What you have to do:
Which lines run from the one containing "Fixpoint rstrip_by (p" to the end of the entries? Copy them exactly, both ends included, and give nothing else.

The records:
(** * StockTrader: the transactional signal-to-position pipeline

    A shallow embedding of the Python sources

    - [app/signal/scorer.py], [app/signal/integrity.py], [app/risk/engine.py],
    - [app/nlp/ticker_mapper.py], [app/ingestion/news_feed.py],
    - [app/execution/broker_base.py], [app/execution/paper_broker.py],
      [app/execution/kis_broker.py],
    - [app/storage/db.py] and [app/main.py],

    followed by the properties of the three-phase protocol.

    Python [float] is IEEE binary64 and is embedded as Rocq's primitive
    [float]; Python [int] is [Z]; [str] is [string] (UTF-8 octets); a [dict]
    is a [gmap]; a table with an integer primary key is a [gmap Z row].

    The storage engine is modelled as far as the schema in [db.py] spells it
    out: primary keys, AUTOINCREMENT, UNIQUE, CHECK and NOT NULL constraints,
    transactions.  The [sqlite3] module binds a NaN as NULL: a [real not null]
    column refuses it, and the INSERT raises [IntegrityError].  Otherwise
    columns hold the values they are given ([int] within the 64-bit range;
    in a nullable [real] column a NaN stands for the NULL that is stored in
    its place); columns that only ever receive their [current_timestamp]
    default are left out. *)

From Stdlib Require Import ZArith Floats.
From stdpp Require Import gmap strings list fin_maps pretty.
(** A draft as the widgets produce it: each slot a file or the
    placeholder, the images files, every id a string or a safe
    integer. *)
Definition widget_draft (a : CreateArtifact.Attributes) : Prop :=
  file_or_placeholder (CreateArtifact.object a) = true
  /\ file_or_placeholder (CreateArtifact.texture a) = true
  /\ file_or_placeholder (CreateArtifact.material a) = true
  /\ file_or_placeholder (CreateArtifact.thumbnail a) = true
  /\ Forall (fun image => instanceof_File image = true) (CreateArtifact.images a)
  /\ string_or_safe_integer (CreateArtifact.id (CreateArtifact.shape a)) = true
  /\ string_or_safe_integer (CreateArtifact.id (CreateArtifact.culture a)) = true
  /\ Forall (fun tag => string_or_safe_integer (CreateArtifact.id tag) = true)
       (CreateArtifact.tags a).

(** *** What is on screen *)

(** The states React renders.  After a handler it renders once with the
    state the handler left, before the effect has run ([render_pending]),
    and again once the effect has ([render_settled]). *)
Inductive rendered (tok : string) : CreateArtifact.State -> Prop :=
| render_settled s :
    CreateArtifact.reachable tok s -> rendered tok s
| render_pending s ev :
    CreateArtifact.reachable tok s ->
    rendered tok (final_state (run (CreateArtifact.handler_of ev) s)).

End CreateArtifactPage.

(** ** Login.jsx: the rest of the page *)

Module LoginPage.

(** The admin-email endpoint answers [{ admin_email }]; a body without
    the key reads as [undefined]. *)
Record admin_body : Type := mkAdminBody { admin_email : jsval }.

Local Open Scope mount_scope.

(** [fetchAdminEmail] (lines 35-44), over the [adminEmail] cell it
    sets.  The body may be [null]. *)
Definition fetchAdminEmail (answer : fetch_result (option admin_body))
  : Mount.M jsval unit :=
  Mount.try_catch
    (response <- Mount.fetch_get ADMIN_MAIL None answer ;;
     data <- Mount.response_json response ;;
     email <- Json.read_mount data "admin_email" admin_email ;;
     Mount.modify (fun _ => email))
    (fun error =>
       Mount.emit (Mount.ConsoleError "Error fetching admin email:" error)).

Local Close Scope mount_scope.

(** The route of the recovery link (line 136). *)
Definition password_recovery_route : string := "/password-recovery".

(** The click on [Recuperar Contraseña] (line 136). *)
Definition recover_password_click : H Login.State unit :=
  Handler.emit (Navigate (ToPath password_recovery_route) false).
(** Claim C4.  [evict_non_checkpoint_values(root)] returns, and afterwards:
    a node of the protected set (the nodes on a path from the root that
    leaves no checkpoint, as the first traversal computes it) is unchanged,
    the root among them; a reachable node outside the protected set has an
    empty value and an empty tape and is otherwise unchanged; and the
    [saved_input_tensors] of every node are what they were. *)
Theorem evict_non_checkpoint_values_spec (r : ptr) (h : heap) (tr : list event) :
  let P := protected_of h r in
  let h' := heap_after (evict_non_checkpoint_values (mkValue (Some r))) (mkState h tr) in
  (∃ tr', evict_non_checkpoint_values (mkValue (Some r)) (mkState h tr)
          = (Returned tt, mkState h' tr'))
  ∧ (∀ n, n ∈ P ↔ protected_path h r n)
  ∧ (∀ n, n ∈ P → h' !! n = h !! n)
  ∧ (is_Some (h !! r) → r ∈ P ∧ value <$> (h' !! r) = value <$> (h !! r))
  ∧ (∀ n nd, reachable h r n → n ∉ P → h !! n = Some nd →
       h' !! n = Some (evict_node nd)
       ∧ value (evict_node nd) = Tensor_empty ∧ tape (evict_node nd) = [])
  ∧ (∀ n, saved_input_tensors <$> (h' !! n) = saved_input_tensors <$> (h !! n)).
Proof.
  intros P h'.
  assert (Hh' : h' = sw_heap (swept h r)) by done.
  destruct (swept_inv h r) as [Hheap _ _ _]. fold P in Hheap.
  assert (Hkeep : ∀ n, n ∈ P → h' !! n = h !! n).
  { intros n Hn. rewrite Hh', Hheap. destruct (h !! n); [| done]. cbn.
    rewrite decide_False; [done | tauto]. }
  split.
  { exists (tr ++ [LogEvictFreed (cleared_count (swept h r)) (cleared_bytes (swept h r))]).
    reflexivity. }
  split; [apply protected_of_spec |]. split; [done |].
  split; [| split].
  - intros Hlive. assert (r ∈ P) by (apply protected_of_spec; by constructor).
    split; [done |]. by rewrite Hkeep.
  - intros n nd Hreach HnP Hn. split; [| done].
    rewrite Hh', Hheap, Hn. cbn. rewrite decide_True; [done |].
    split; [by apply swept_seen_reachable | done].
  - intros n. rewrite Hh', Hheap. destruct (h !! n); [| done]. cbn. by case_decide.
Qed.

(** ** Depth-first post-order *)

Lemma dfs_visit_unfold fuel h C a st :
  dfs_visit fuel h C (Some a) st
  = if decide (a ∈ perm st) then st
    else if decide (a ∈ temp st) then st
    else
      match fuel, h !! a with
      | S fuel', Some nd =>
        let st2 := dfs_inputs fuel' h C (mkDfs ({[a]} ∪ temp st) (perm st) (out st)) (inputs nd) in
        mkDfs (temp st2) ({[a]} ∪ perm st2) (out st2 ++ [a])
      | _, _ => st
      end.
Proof. by destruct fuel. Qed.

Lemma dfs_inputs_nil fuel h C st : dfs_inputs fuel h C st [] = st.
Proof. done. Qed.

Lemma dfs_inputs_cons fuel h C st x l :
  dfs_inputs fuel h C st (x :: l)
  = dfs_inputs fuel h C
      (match x with
       | None => st
       | Some i => if decide (i ∈ C) then dfs_visit fuel h C (Some i) st else st
       end) l.
Proof. done. Qed.

(** What the traversal maintains. *)
Record dfs_inv (h : heap) (C : gset ptr) (st : dfs_state) : Prop := {
  dfs_perm_temp : perm st ⊆ temp st;
  dfs_out_perm : ∀ n, n ∈ out st ↔ n ∈ perm st;
  dfs_nodup : NoDup (out st);
  dfs_live : temp st ⊆ dom h;
  dfs_closed : ∀ n p, n ∈ perm st → input_edge h C n p → p ∈ temp st;
  dfs_order : ∀ i n p, out st !! i = Some n → input_edge h C n p →
                (∃ j, j < i ∧ out st !! j = Some p) ∨ tc (input_edge h C) p n;
}.

(** What one call adds to the state it starts from. *)
Record dfs_post (h : heap) (C : gset ptr) (st st' : dfs_state) : Prop := {
  post_inv : dfs_inv h C st';
  post_temp : temp st ⊆ temp st';
  post_perm : perm st ⊆ perm st';
  post_stack : on_stack st' = on_stack st;
}.

Lemma dfs_post_refl h C st : dfs_inv h C st → dfs_post h C st st.
Proof. by split. Qed.

Lemma dfs_post_trans h C st1 st2 st3 :
  dfs_post h C st1 st2 → dfs_post h C st2 st3 → dfs_post h C st1 st3.
Proof.
  intros [? ? ? E12] [? ? ? E23]. split; [done | set_solver | set_solver | congruence].
Qed.

Lemma size_unvisited_mono (D V V' : gset ptr) fuel :
  V ⊆ V' → size (D ∖ V) ≤ fuel → size (D ∖ V') ≤ fuel.
Proof.
  intros HV Hsz. etrans; [| exact Hsz]. apply subseteq_size. set_solver.
Qed.

Lemma dfs_visit_spec h C fuel a st :
  dfs_inv h C st → size (dom h ∖ temp st) ≤ fuel →
  (is_Some (h !! a) → ∀ g, g ∈ on_stack st → tc (input_edge h C) g a) →
  dfs_post h C st (dfs_visit fuel h C (Some a) st)
  ∧ (is_Some (h !! a) → a ∈ temp (dfs_visit fuel h C (Some a) st)).
Proof.
  revert a st. induction fuel as [|fuel IH]; intros a st Hinv Hsz Hstack;
    rewrite dfs_visit_unfold.
  - destruct (decide (a ∈ perm st)) as [Hp | Hp].
    { split; [by apply dfs_post_refl |]. intros _. by apply (dfs_perm_temp _ _ _ Hinv). }
    destruct (decide (a ∈ temp st)) as [Ht | Ht];
      [split; [by apply dfs_post_refl | done] |].
    split; [by apply dfs_post_refl |]. intros Hlive. exfalso.
    eapply (size_unvisited_pos (dom h) (temp st) a); [by apply elem_of_dom | done | lia].
  - destruct (decide (a ∈ perm st)) as [Hp | Hp].
    { split; [by apply dfs_post_refl |]. intros _. by apply (dfs_perm_temp _ _ _ Hinv). }
    destruct (decide (a ∈ temp st)) as [Ht | Ht];
      [split; [by apply dfs_post_refl | done] |].
    destruct (h !! a) as [nd|] eqn:Ha;
      [| split; [by apply dfs_post_refl | by intros [? ?]]].
    assert (Hdom : a ∈ dom h) by (apply elem_of_dom; eauto).
    specialize (Hstack (ltac:(eauto))).
    set (st1 := mkDfs ({[a]} ∪ temp st) (perm st) (out st)).
    assert (Hinv1 : dfs_inv h C st1).
    { destruct Hinv as [? ? ? ? ? ?]. split; cbn [temp perm out st1]; try done; set_solver. }
    assert (Hstack1 : on_stack st1 = {[a]} ∪ on_stack st).
    { unfold on_stack. cbn [temp perm st1]. set_solver. }
    (* the loop over the inputs *)
    assert (Hloop : ∀ l s, dfs_post h C st1 s →
              (∀ i, Some i ∈ l → Some i ∈ inputs nd) →
              dfs_post h C st1 (dfs_inputs fuel h C s l)
              ∧ ∀ i, (Some i ∈ l ∨ (i ∈ temp s ∧ is_Some (h !! i))) → i ∈ C → is_Some (h !! i) →
                     i ∈ temp (dfs_inputs fuel h C s l)).
    { induction l as [|x l IHl]; intros s Hs Hl.
      { rewrite dfs_inputs_nil. split; [done |].
        intros i [Hi | [? ?]]; [by apply elem_of_nil in Hi | done]. }
      rewrite dfs_inputs_cons.
      assert (Hl' : ∀ i, Some i ∈ l → Some i ∈ inputs nd) by (intros i Hi; apply Hl; by right).
      destruct x as [i0|]; [destruct (decide (i0 ∈ C)) as [HC | HC] |].
      - destruct (IH i0 s) as [Hpost Hin].
        + apply Hs.
        + eapply size_unvisited_mono; [| by apply (size_unvisited (dom h) (temp st) a)].
          etrans; [| apply (post_temp _ _ _ _ Hs)]. done.
        + intros Hlive g Hg. rewrite (post_stack _ _ _ _ Hs), Hstack1 in Hg.
          assert (He : input_edge h C a i0).
          { exists nd. split; [done |]. split; [apply Hl; by left | done]. }
          apply elem_of_union in Hg as [Hg | Hg].
          * apply elem_of_singleton in Hg. subst g. by apply tc_once.
          * eapply tc_r; [by apply Hstack | done].
        + destruct (IHl _ (dfs_post_trans _ _ _ _ _ Hs Hpost) Hl') as [Hpost' Hin'].
          split; [done |]. intros i [Hi | [Hi Hlive']] HiC Hlive.
          * apply elem_of_cons in Hi as [[= ->] | Hi]; [| apply Hin'; eauto].
            apply Hin'; [right | done | done]. split; [by apply Hin | done].
          * apply Hin'; [right | done | done]. split; [| done].
            by apply (post_temp _ _ _ _ Hpost).
      - destruct (IHl s Hs Hl') as [Hpost' Hin']. split; [done |].
        intros i [Hi | Hi] HiC Hlive; [| apply Hin'; eauto].
        apply elem_of_cons in Hi as [[= ->] | Hi]; [done | apply Hin'; eauto].
      - destruct (IHl s Hs Hl') as [Hpost' Hin']. split; [done |].
        intros i [Hi | Hi] HiC Hlive; [| apply Hin'; eauto].
        apply elem_of_cons in Hi as [[=] | Hi]. apply Hin'; eauto. }
    destruct (Hloop (inputs nd) st1 (dfs_post_refl _ _ _ Hinv1) (λ _ Hi, Hi))
      as [[Hinv2 Htemp2 Hperm2 Hstack2] Hin2].
    cbn zeta. set (st2 := dfs_inputs fuel h C st1 (inputs nd)) in *.
    assert (Ha2 : a ∈ temp st2 ∧ a ∉ perm st2).
    { assert (a ∈ on_stack st2) as Hon by (rewrite Hstack2, Hstack1; set_solver).
      unfold on_stack in Hon. set_solver. }
    destruct Ha2 as [Hat2 Hap2].
    destruct Hinv2 as [Hpt2 Hop2 Hnd2 Hlv2 Hcl2 Hor2].
    assert (Hedge : ∀ p, input_edge h C a p → p ∈ temp st2).
    { intros p (nd' & Hnd' & Hpin & HpC & Hlive).
      assert (nd' = nd) as -> by congruence. apply Hin2; eauto. }
    split; [split; [split |..] |]; cbn [temp perm out].
    + set_solver.
    + intros n. rewrite elem_of_app, list_elem_of_singleton, Hop2. set_solver.
    + apply NoDup_app. split; [done |]. split; [| apply NoDup_singleton].
      intros n Hn Hn'. apply list_elem_of_singleton in Hn'. subst n.
      apply Hop2 in Hn. done.
    + done.
    + intros n p Hn He. apply elem_of_union in Hn as [Hn | Hn]; [| by eapply Hcl2].
      apply elem_of_singleton in Hn. subst n. by apply Hedge.
    + intros i n p Hi He.
      destruct (decide (i < length (out st2))) as [Hlt | Hge].
      * rewrite lookup_app_l in Hi by done.
        destruct (Hor2 i n p Hi He) as [(j & Hj & Hjp) | ?]; [left | by right].
        exists j. split; [done |]. rewrite lookup_app_l; [done | lia].
      * rewrite lookup_app_r in Hi by lia.
        apply list_lookup_singleton_Some in Hi as [Hi <-].
        assert (i = length (out st2)) as -> by lia.
        pose proof (Hedge p He) as Hpt.
        destruct (decide (p ∈ perm st2)) as [Hpp | Hpp].
        -- left. apply Hop2 in Hpp. apply list_elem_of_lookup in Hpp as [j Hj].
           exists j. split; [by eapply lookup_lt_Some |].
           rewrite lookup_app_l; [done | by eapply lookup_lt_Some].
        -- right. assert (p ∈ on_stack st2) as Hon by (unfold on_stack; set_solver).
           rewrite Hstack2, Hstack1 in Hon.
           apply elem_of_union in Hon as [Hon | Hon]; [| by apply Hstack].
           apply elem_of_singleton in Hon. subst p. by apply tc_once.
    + set_solver.
    + set_solver.
    + unfold on_stack in *. cbn [temp perm] in *. set_solver.
    + intros _. set_solver.
Qed.
(** * Agape donaciones: a model of [app.py] and the properties of its handlers

    The application is a single Flask module over a SQLite file with two
    tables ([donations], [users]), a signed cookie session and two folders
    of files (uploaded photos, QR images).  Every route of [app.py] is
    embedded below as a function from a request and the state of the world
    to a response and the next state of the world.

    Conventions of the model.
    - A Python [str] and a SQLite TEXT value are a [string]; one [ascii] of
      the model stands for one character (a code point below 256).
    - A value that may be [None] / NULL is an [option].
    - A Python [dict] read with [.get] ([request.form], [request.args],
      [request.files], [session]) is a [gmap] with string keys.
    - What the code takes from outside the process (the clock, the bytes of
      the operating system's random source, the conversion SQLite applies
      to text stored in an INTEGER column) is an argument of the function
      that uses it.

    Outside the model: the cap on the size of a request
    ([MAX_CONTENT_LENGTH]), the limits of the engine (the length of a LIKE
    pattern, the 64 bits of a rowid), texts that hold the NUL character,
    which LIKE reads as the end of the text, and the failures of the file
    system. *)

From Stdlib Require Import ZArith NArith String Ascii List Lia.
From Stdlib.Floats Require Import PrimFloat.
From Stdlib.Strings Require Import Byte.
From stdpp Require Import base tactics option list strings pretty gmap sorting.

(** ** Text helpers of the Python runtime *)

Module Py.

(** [str.isspace] for one character, on the code points below 256. *)
Definition isspace (c : ascii) : bool :=
  let n := N_of_ascii c in
  ((9 <=? n) && (n <=? 13) || (28 <=? n) && (n <=? 32)
   || (n =? 133) || (n =? 160))%N.

Fixpoint lstrip (s : string) : string :=
  match s with
  | String c s' => if isspace c then lstrip s' else s
  | EmptyString => EmptyString
  end.

(** [rstrip_by p s] removes the longest suffix of characters satisfying
    [p]; it is [str.rstrip] ([bytes.rstrip]) with [p] the set to strip. *)
Fixpoint rstrip_by (p : ascii → bool) (s : string) : string :=
  match s with
  | String c s' =>
      match rstrip_by p s' with
      | EmptyString => if p c then EmptyString else String c EmptyString
      | r => String c r
      end
  | EmptyString => EmptyString
  end.

(** [s.strip()] *)
Definition strip (s : string) : string := rstrip_by isspace (lstrip s).

(** [str.lower] for one character, on the code points below 256:
    A-Z and the Latin-1 capitals (192-214, 216-222) move by 32. *)
Definition lower_char (c : ascii) : ascii :=
  let n := N_of_ascii c in
  if ((65 <=? n) && (n <=? 90) || (192 <=? n) && (n <=? 214)
      || (216 <=? n) && (n <=? 222))%N
  then ascii_of_N (n + 32) else c.

Fixpoint lower (s : string) : string :=
  match s with
  | String c s' => String (lower_char c) (lower s')
  | EmptyString => EmptyString
  end.

(** [s.rfind(c)] for a one-character needle: the index of the last
    occurrence, or -1. *)
Fixpoint rfind_from (c : ascii) (s : string) (i : Z) (found : Z) : Z :=
  match s with
  | String x s' =>
      rfind_from c s' (i + 1) (if Ascii.eqb x c then i else found)
  | EmptyString => found
  end.
Definition rfind (c : ascii) (s : string) : Z := rfind_from c s 0 (-1).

Answer area:
Fixpoint rstrip_by (p : ascii → bool) (s : string) : string :=
  match s with
  | String c s' =>
      match rstrip_by p s' with
      | EmptyString => if p c then EmptyString else String c EmptyString
      | r => String c r
      end
  | EmptyString => EmptyString
  end.

(** [s.strip()] *)
Definition strip (s : string) : string := rstrip_by isspace (lstrip s).

(** [str.lower] for one character, on the code points below 256:
    A-Z and the Latin-1 capitals (192-214, 216-222) move by 32. *)
Definition lower_char (c : ascii) : ascii :=
  let n := N_of_ascii c in
  if ((65 <=? n) && (n <=? 90) || (192 <=? n) && (n <=? 214)
      || (216 <=? n) && (n <=? 222))%N
  then ascii_of_N (n + 32) else c.

Fixpoint lower (s : string) : string :=
  match s with
  | String c s' => String (lower_char c) (lower s')
  | EmptyString => EmptyString
  end.

(** [s.rfind(c)] for a one-character needle: the index of the last
    occurrence, or -1. *)
Fixpoint rfind_from (c : ascii) (s : string) (i : Z) (found : Z) : Z :=
  match s with
  | String x s' =>
      rfind_from c s' (i + 1) (if Ascii.eqb x c then i else found)
  | EmptyString => found
  end.
Definition rfind (c : ascii) (s : string) : Z := rfind_from c s 0 (-1).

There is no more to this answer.